А в актовом зале университета в это время уже начинался веселый новогодний праздник. Любопытные первокурсницы, пришедшие на свой первый университетский бал, стояли у стен, поглядывая на елку. Музыка гремела из всех громкоговорителей, но еще ни одна танцующая пара не появилась в огромном зале.
Сто сорок третья комната общежития в этот вечер превратилась в настоящее ателье мод. Электрический утюг не выключался ни на секунду, он раскалился так, что, казалось, шипел даже от взгляда. Девушки суетились, волновались, подшивали, пригоняли, гладили.
В дверь постучали.
— Нельзя! — закричали девушки.
Но дверь все–таки отворилась, и вошла вахтерша Марья Софроновна.
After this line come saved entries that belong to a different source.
Lemma sqlite_append_reads s e : cache_ok s →
  match load_verified_records (db_rows (conn s)) None with
  | Err x => append_transaction s e no_faults = Err x
  | Ok rs =>
      append_transaction s e no_faults
      = let? _ := match list.last rs with
                  | Some record => validate_next_envelope [record] e
                  | None => if negb (monotonic_seq e =? 1) || bool_decide (is_Some (prev_hash e))
                            then Err (SequenceGap 1 (monotonic_seq e)) else Ok tt
                  end in
        let? record := try_from_envelope e in
        let? rows := sqlite_insert (db_rows (conn s)) record None in
        Ok (rows, record, data_version (db_foreign (conn s)))
  end.
Proof.
  intros Hc.
  assert (trusted_head_with_version (verified_head s) (cached_data_version s) (conn s) no_faults
    = let? rs := load_verified_records (db_rows (conn s)) None in Ok (list.last rs, data_version (db_foreign (conn s)))) as Ht.
  { unfold trusted_head_with_version, head_record. cbn [f_version f_load f_row no_faults statement result_bind].
    assert (∀ r : result (list AuditRecord) EventError, (let? head := let? rs := r in Ok (list.last rs) in Ok (head, data_version (db_foreign (conn s))))
      = let? rs := r in Ok (list.last rs, data_version (db_foreign (conn s)))) as Hfull by by intros [].
    destruct (verified_head s) as [r|] eqn:Er; [|apply Hfull]. case_bool_decide as Ev; cbn [negb]; [|apply Hfull].
    destruct (Hc r Er (eq_sym Ev)) as (rs & Hl & Hlast). rw Hl. cbn [result_bind]. rw Hlast.
    destruct rs as [|r0 rs _] using rev_ind; [done|]. rw last_snoc in Hlast. injection Hlast as ->.
    destruct (verify_rows_last _ _ _ (proj1 (proj1 (loads_spec _ _) Hl))) as (row & Hrow & Hv).
    destruct (verify_row_ok _ _ Hv) as [-> _]. cbn [result_bind]. by destruct (match List.find _ _ with Some _ => _ | None => _ end). }
  unfold append_transaction. cbn [f_begin no_faults statement result_bind]. rw Ht.
  destruct (load_verified_records _ None) as [rs|x]; [|done]. cbn [result_bind f_insert f_commit no_faults statement].
  destruct (match list.last rs with Some _ => _ | None => _ end); [|done]. cbn [result_bind].
  destruct (try_from_envelope e) as [record|]; [|done]. cbn [result_bind]. by destruct (sqlite_insert _ _ _).
Qed.
End cache.
(* ===== verification/Catalog.v ===== *)
(** * Roles, routes and domains of the agent catalog

    [crates/orchestraitor-agent-catalog]: the built-in tables ([registry.rs]), the role
    registry ([roles_registry.rs]), the routing of a role to a provider and model
    ([role_routing.rs]) with the store of its decisions ([decision_store.rs]), the
    routing table of domains ([routing.rs]) and the detection of a project's domain
    ([detection.rs]).  A decision provider is the answer it gives; parsing the built-in
    detection rules from their TOML text is not modelled, the rules are an argument. *)

From S2P Require Import Prelude BTree Text Substring Campaign RunState Config ConfigSafe.

(** ** Built-in tables *)

Record DomainDefinition := MkDomainDef {
  dd_id : rstr; dd_description : rstr; dd_fallback : bool; dd_analysis_only : bool }.
Record RoleDefinition := MkRoleDef { rd_id : rstr; rd_description : rstr }.

Definition BUILT_IN_DOMAINS : list DomainDefinition := [
  MkDomainDef (lit "general") (lit "Required generic fallback. Every project has it.") true false;
  MkDomainDef (lit "frontend") (lit "Web frontend, styling, accessibility, browser runtimes.") false false;
  MkDomainDef (lit "backend") (lit "Server, services, APIs, persistence, message buses.") false false;
  MkDomainDef (lit "data") (lit "Pipelines, schemas, migrations, analytics, ML serving.") false false;
  MkDomainDef (lit "devops") (lit "CI/CD, infrastructure, packaging, release engineering.") false false;
  MkDomainDef (lit "testing") (lit "Test design, fixtures, property tests, regression suites.") false false;
  MkDomainDef (lit "documentation") (lit "Prose, reference, examples, README, ADRs.") false false;
  MkDomainDef (lit "security")
    (lit "Security analysis and guidance. Analysis only " ++ [8212] ++ lit " never enforcement.") false true].

Definition BUILT_IN_ROLES : list RoleDefinition := [
  MkRoleDef (lit "planning") (lit "Producing or reviewing a work plan.");
  MkRoleDef (lit "implementing") (lit "Producing or modifying code.");
  MkRoleDef (lit "reviewing") (lit "Critiquing existing code or a diff.");
  MkRoleDef (lit "testing") (lit "Designing or running tests.");
  MkRoleDef (lit "researching") (lit "Gathering context from a local codebase or external docs.")].

Definition BUILT_IN_ORCHESTRATION_ROLES : list RoleDefinition := [
  MkRoleDef (lit "explore") (lit "Read-only context gathering over the codebase.");
  MkRoleDef (lit "research")
    (lit "External context gathering " ++ [8212] ++ lit " documentation, upstream sources.");
  MkRoleDef (lit "plan") (lit "Producing or revising a work plan.");
  MkRoleDef (lit "implement") (lit "Producing or modifying code.");
  MkRoleDef (lit "review") (lit "Critiquing existing code or a diff.");
  MkRoleDef (lit "verify") (lit "Running and interpreting required checks.")].

Inductive AgentCatalogError :=
| DetectionRules (message : rstr)
| MissingRoute (domain role : rstr)
| UnknownRole (role known : rstr)
| InvalidRoleId (role : rstr)
| MissingRoutingKey (key : rstr)
| InvalidRoutingValue (key reason : rstr)
| Catalog_Config (error : ConfigError)
| DecisionStore (message : rstr)
| DecisionStoreIo (message : rstr)
| DecisionStoreReadback (id : N).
— Тебе телеграмма, Ирина, — сказала она.
Марья Софроновна славилась в общежитии тем, что с первого же дня учебного года знала всех студентов по имени.
Щеки Ирины вдруг стали похожи на огненно–красное платье одной из ее подруг.
Она схватила телеграмму, развернула ее. Девушки были заняты своим делом и не интересовались выражением лица Ирины. Иначе ей наверняка пришлось бы выбежать из комнаты.
«Поздравляю с Новым годом, очень тебя люблю и крепко целую. Степан»— прочла она.
— Что там из. дома пишут? — между прочим, поинтересовалась Лида Уварова.
— Наверное, от мамы телеграмма, — невинно добавила Катя Морозова.
— Не дразните ее, девчата, — сказала Саня Семидуб. — Я согласна даже не идти на вечер, чтобы только на одну минутку иметь такое выражение лица, как у товарища Гонта.
— Ничего вы, девчата, не понимаете, — заявила Ирина, — потому что вы еще маленькие, хоть и студентки.
Это вышло у нее так забавно, что все покатились со смеху.
Все были уже готовы, и девушки поспешили в университет. Ирина не шла, а словно на крыльях летела по Владимирской. Окна актового зала отбрасывали свет до самого памятника Шевченко. Гремела музыка. Чувствуя, как замирает сердце, Ирина шла на свой первый студенческий бал.